You don't build it all at once. You grow it as real friction tells you to.

  1. Interview

    Your AI interviews you

    It asks about your domains, stack, conventions, guardrails, and risk posture — so everything that follows fits you, not a template.

  2. Scaffold

    It scaffolds a clean git repo

    A tidy structure, committed and backed up from day one — so your knowledge is never sitting in a single fragile local folder.

  3. Start small

    Begin with 2–3 agents you'll actually use

    Not the whole roster. The two or three roles that match what you do today, so the thing is useful in week one.

  4. Add the loop

    Add the self-improving loop

    Once you have agents worth coaching, wire up the journal and /eng-review. Now the system starts getting sharper on its own cadence.

  5. Expand

    Grow as real friction tells you to

    Add domains and agents when you actually hit a wall — never speculatively. The journal will show you where the friction is.
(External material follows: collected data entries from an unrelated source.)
(* ===== verification/Fragment.v ===== *)
(** Fragments (src/esdm-datatypes.c, src/include/esdm-datatypes-internal.h) and the
    serialization of their data (src/estream.c) in a build without the SCIL compression library. *)

From Stdlib Require Import Ascii.
From S2P Require Import Prelude Memory Hypercube Json Odometer Dataspace Convert CopyData.

Open Scope Z_scope.

(** * Data *)

(** [esdm_data_status_e] *)
Inductive esdm_data_status_e :=
| ESDM_DATA_NOT_LOADED
| ESDM_DATA_DIRTY
| ESDM_DATA_PERSISTENT
| ESDM_DATA_DELETED.

#[global] Instance esdm_data_status_eq_dec : EqDecision esdm_data_status_e.
Proof. solve_decision. Defined.

(** A fragment; [datasetId] is [f->dataset->id], [backend] the index of its backend in the
    list of data backends.  [backend_md] is null for all backends without
    [fragment_metadata_load()]. *)
Record esdm_fragment_t := Fragment {
  id : option string;
  datasetId : string;
  dataspace : esdm_dataspace_t;
  backend : option nat;
  buf : option pointer;
  elements : Z;
  bytes : Z;
  actual_bytes : Z;
  status : esdm_data_status_e;
  ownsBuf : bool
}.

(** [(size_t)-1], the value of [actual_bytes] for data that is not compressed. *)
Definition SIZE_NONE : Z := u64 (-1).

Section Stream.

Context (floatCast : esdm_type_t -> esdm_type_t -> list Z -> list Z) (junk : mem).

(** * Serialization of the data: src/estream.c *)

(** [esdm_dataspace_copy_data()] between two pointers. *)
Definition copyData (sourceSpace : esdm_dataspace_t) (source : pointer) (destSpace : esdm_dataspace_t) (dest : pointer)
    (h : heap) : outcome heap :=
  s ← view source h;
  d ← view dest h;
  '(_, d') ← esdm_dataspace_copy_data floatCast sourceSpace s destSpace d;
  put dest d' h.

(** The flag, [*out_buf] and [*out_size]. *)
Definition estream_mem_unpack_fragment_param (f : esdm_fragment_t) (h : heap) : bool * option pointer * Z * heap :=
  if negb (actual_bytes f =? SIZE_NONE) then
    let '(out_buf, h) := malloc junk h in (true, Some out_buf, actual_bytes f, h)
  else
    match stride (dataspace f) with
    | Some _ => let '(out_buf, h) := malloc junk h in (true, Some out_buf, bytes f, h)
    | None => (false, buf f, bytes f, h)
    end.

Definition estream_mem_unpack_fragment (f : esdm_fragment_t) (rbuff : pointer) (h : heap) : outcome (esdm_status * heap) :=
  if negb (actual_bytes f =? SIZE_NONE) then mret (ESDM_ERROR, h)
  else
    match stride (dataspace f) with
    | Some _ =>
        '(_, contiguousSpace) ← esdm_dataspace_makeContiguous (dataspace f);
        contiguousSpace ← deref contiguousSpace;
        dest ← deref (buf f);
        h ← copyData contiguousSpace rbuff (dataspace f) dest h;
        h ← free (Some rbuff) h;
        mret (ESDM_SUCCESS, h)
    | None => mret (ESDM_SUCCESS, h)
    end.

(** The final [*in_out_buff], and [*out_size].  Phase two, the compression, is empty. *)
Definition estream_mem_pack_fragment (f : esdm_fragment_t) (in_out_buff : option pointer) (h : heap)
    : outcome (esdm_status * option pointer * Z * heap) :=
  match stride (dataspace f) with
  | None =>
      match in_out_buff with
      | Some out =>
          inBuff ← deref (buf f);
          source ← view inBuff h;
          dest ← view out h;
          dest' ← memcpy source 0 dest 0 (bytes f);
          h ← put out dest' h;
          mret (ESDM_SUCCESS, Some out, bytes f, h)
      | None => mret (ESDM_SUCCESS, buf f, bytes f, h)
      end
  | Some _ =>
      let '(outBuff, h) := match in_out_buff with Some out => (out, h) | None => malloc junk h end in
      '(_, contiguousSpace) ← esdm_dataspace_makeContiguous (dataspace f);
      contiguousSpace ← deref contiguousSpace;
      inBuff ← deref (buf f);
      h ← copyData (dataspace f) inBuff contiguousSpace outBuff h;
      mret (ESDM_SUCCESS, Some outBuff, bytes f, h)
  end.

End Stream.

(** * The data of a dataspace in memory *)

Definition elementAt (space : esdm_dataspace_t) (m : mem) (p : list Z) : list Z :=
  read_bytes m (index space p * esdm_sizeof (type space)) (esdm_sizeof (type space)).

(** The address belongs to the element of a point that satisfies [P]. *)
Definition elementByte (space : esdm_dataspace_t) (P : list Z -> Prop) (a : Z) : Prop :=
  exists p, in_cube p (extends space) /\ P p /\
  index space p * esdm_sizeof (type space) <= a < index space p * esdm_sizeof (type space) + esdm_sizeof (type space).

(** The same shape in C order. *)
Definition contiguous (space : esdm_dataspace_t) : esdm_dataspace_t :=
  Dataspace (type space) (dims space) (size space) (offset space) false None.

(** A non-empty dataspace with non-negative coordinates whose data fits into memory and whose
    element offsets are representable. *)
Record data_space (space : esdm_dataspace_t) : Prop := {
  ds_wf : space_wf space;
  ds_int64 : space_int64 space;
  ds_size : Forall (fun s => 0 < s) (size space);
  ds_offset : Forall (fun o => 0 <= o) (offset space);
  ds_type : 0 < esdm_sizeof (type space);
  ds_bytes : prod (size space) * esdm_sizeof (type space) <= INT64_MAX;
  ds_fits : space_fits space
}.

(** In C order the size of the data bounds all offsets. *)
Lemma data_space_intro (space : esdm_dataspace_t) :
  stride space = None -> space_wf space -> space_int64 space -> Forall (fun s => 0 < s) (size space) ->
  Forall (fun o => 0 <= o) (offset space) -> 0 < esdm_sizeof (type space) ->
  prod (size space) * esdm_sizeof (type space) <= INT64_MAX -> data_space space.
Proof. intros. constructor; try done. by apply positive_fits. Qed.

(** A concrete dataspace. *)
Ltac solve_data_space :=
  constructor; [constructor; try done; by intros ? [= <-] | by repeat constructor | by repeat constructor
               | by repeat constructor | done | done | apply forward_fits; cbn; by repeat constructor].

(** A concrete id. *)
Ltac solve_id := by repeat split; simpl; lia.

(** Different points have different places. *)
Definition injective_layout (space : esdm_dataspace_t) : Prop :=
  forall p q, in_cube p (extends space) -> in_cube q (extends space) ->
  index space p = index space q -> p = q.

Lemma data_space_contiguous (space : esdm_dataspace_t) : data_space space -> data_space (contiguous space).
Proof. intros [[? ? ? ?] ? ? ? ? ? _]. by apply data_space_intro. Qed.

Lemma data_space_point (space : esdm_dataspace_t) : data_space space -> in_cube (offset space) (extends space).
Proof. intros [Hwf _ Hpos _ _ _ _]. by apply offset_in_extends. Qed.

Lemma contiguous_injective (space : esdm_dataspace_t) : data_space space -> injective_layout (contiguous space).
Proof.
  intros [[Hd Hs Ho _] _ Hpos _ _ _ _] p q Hp Hq E.
  apply (index_inj (offset space) (size space) p q); (done || lia).
Qed.

Lemma contiguous_bounds (space : esdm_dataspace_t) (p : list Z) :
  data_space space -> in_cube p (extends space) -> 0 <= index (contiguous space) p < prod (size space).
Proof.
  intros [[Hd Hs Ho _] _ Hpos _ _ _ _] Hp. apply (index_bounds (offset space) (size space) p); (done || lia).
Qed.

Lemma makeContiguous_ok (space : esdm_dataspace_t) :
  data_space space -> esdm_dataspace_makeContiguous space = Done (ESDM_SUCCESS, Some (contiguous space)).
Proof.
  intros [Hwf H64 Hpos Hoff _ _ _]. pose proof Hwf as [Hd Hs Ho _]. unfold esdm_dataspace_makeContiguous, esdm_dataspace_subspace.
  rewrite Z.eqb_refl. cbn [negb].
  assert (H64' : Forall2 int64_pair (offset space) (size space)).
  { eapply Forall2_impl; [exact H64 |]. intros o s H. unfold int64_pair. cbn beta in H. lia. }
  destruct (subspace_checks_ok space (size space) (offset space)) as (bs & -> & Hall); try done. run.
  assert (forallb Datatypes.id bs = true) as Eb.
  { apply Hall. intros i s o so ss H1 H2 H3 H4. simplify_eq.
    pose proof (Forall_lookup_1 _ _ _ _ Hpos H1). pose proof (Forall_lookup_1 _ _ _ _ Hoff H2). simpl in *.
    unfold subrange_ok. lia. }
  rewrite Eb. by rewrite !memdup_ok by done.
Qed.

Section Copying.

Context (floatCast : esdm_type_t -> esdm_type_t -> list Z -> list Z).
Context (Hcast : forall d s bytes, 0 <= esdm_sizeof d -> Z.of_nat (length (floatCast d s bytes)) = esdm_sizeof d).

(** Copying between dataspaces of one type moves the elements of the common points. *)
Lemma copy_same_type (sourceSpace destSpace : esdm_dataspace_t) (source dest : mem) (p0 : list Z) :
  data_space sourceSpace -> data_space destSpace -> dims sourceSpace = dims destSpace -> type sourceSpace = type destSpace ->
  in_cube p0 (extends sourceSpace) -> in_cube p0 (extends destSpace) -> injective_layout destSpace ->
  exists dest', esdm_dataspace_copy_data floatCast sourceSpace source destSpace dest = Done (ESDM_SUCCESS, dest') /\
  (forall p, in_cube p (extends sourceSpace) -> in_cube p (extends destSpace) ->
     elementAt destSpace dest' p = elementAt sourceSpace source p) /\
  (forall a, ~ elementByte destSpace (fun p => in_cube p (extends sourceSpace)) a -> dest' a = dest a).
Proof.
  intros Hs Hd Hdims Ht Hp0 Hp0' Hinj.
  destruct (copy_data_ok floatCast Hcast sourceSpace destSpace source dest memcpy p0) as (dest' & E & Hin & Hout); try done.
  - destruct Hs, Hd. by constructor.
  - unfold ea_converter_for_types. by rewrite decide_True.
  - intros p q Hp Hp' Hq Hq'. rewrite !elementOffset_index by (done || apply Hd). intros [= E].
    apply Z.mul_cancel_r in E; [by apply Hinj |]. pose proof (ds_type _ Hd). lia.
  - exists dest'. split; [done |]. split.
    + intros p Hp Hp'. destruct (Hin p Hp Hp') as (s & d & Es & Ed & Hb).
      rewrite elementOffset_index in Es, Ed by (done || apply Hs || apply Hd). injection Es as <-. injection Ed as <-.
      unfold elementAt. rewrite Ht in *. apply list_eq. intros i.
      destruct (decide (i < Z.to_nat (esdm_sizeof (type destSpace)))%nat) as [Hi | Hi].
      * specialize (Hb (Z.of_nat i) ltac:(lia)). rewrite Nat2Z.id in Hb. unfold element in Hb.
        rewrite decide_True in Hb by done. rewrite Hb. rewrite <- (Nat2Z.id i) at 1. apply lookup_read_bytes. lia.
      * rewrite !lookup_ge_None_2; [done | |]; unfold read_bytes; rewrite length_fmap, length_seq; lia.
    + intros a Ha. apply Hout. intros p d Hp Hp' Ed Had. apply Ha. exists p. split; [done |]. split; [done |].
      rewrite elementOffset_index in Ed by (done || apply Hd). by injection Ed as <-.
Qed.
Build the smallest useful thing, use it, and let friction guide what's next.

7

Principles & anti-patterns

Keep these on the left. Watch for the ones on the right.

✓ Do

The habits that compound

  • Commit + back up from day one — the repo is your source of truth.
  • Generate your self-description from the live tree, so it never lies about itself.
  • Read-only by default — grant write deliberately, role by role.
  • Capture the human's corrections — your fixes are the highest-signal memory there is.
  • Prune stale memory at review, so old facts don't quietly mislead.
  • Human approves every change — the gate is the point, not a speed bump.
✗ Avoid

The traps that rot the system

  • A source-of-truth repo with no backup — one disk failure from gone.
  • Hand-maintained docs that rot — they drift out of sync and start lying.
  • Dead / unused agents cluttering the roster with config that never fires.
  • Capture with no review — a journal nobody reads is just noise.
  • Agents grading their own work — "all went great" is noise, not signal.
  • Always-on agents with broad access — the largest blast radius for the least gain.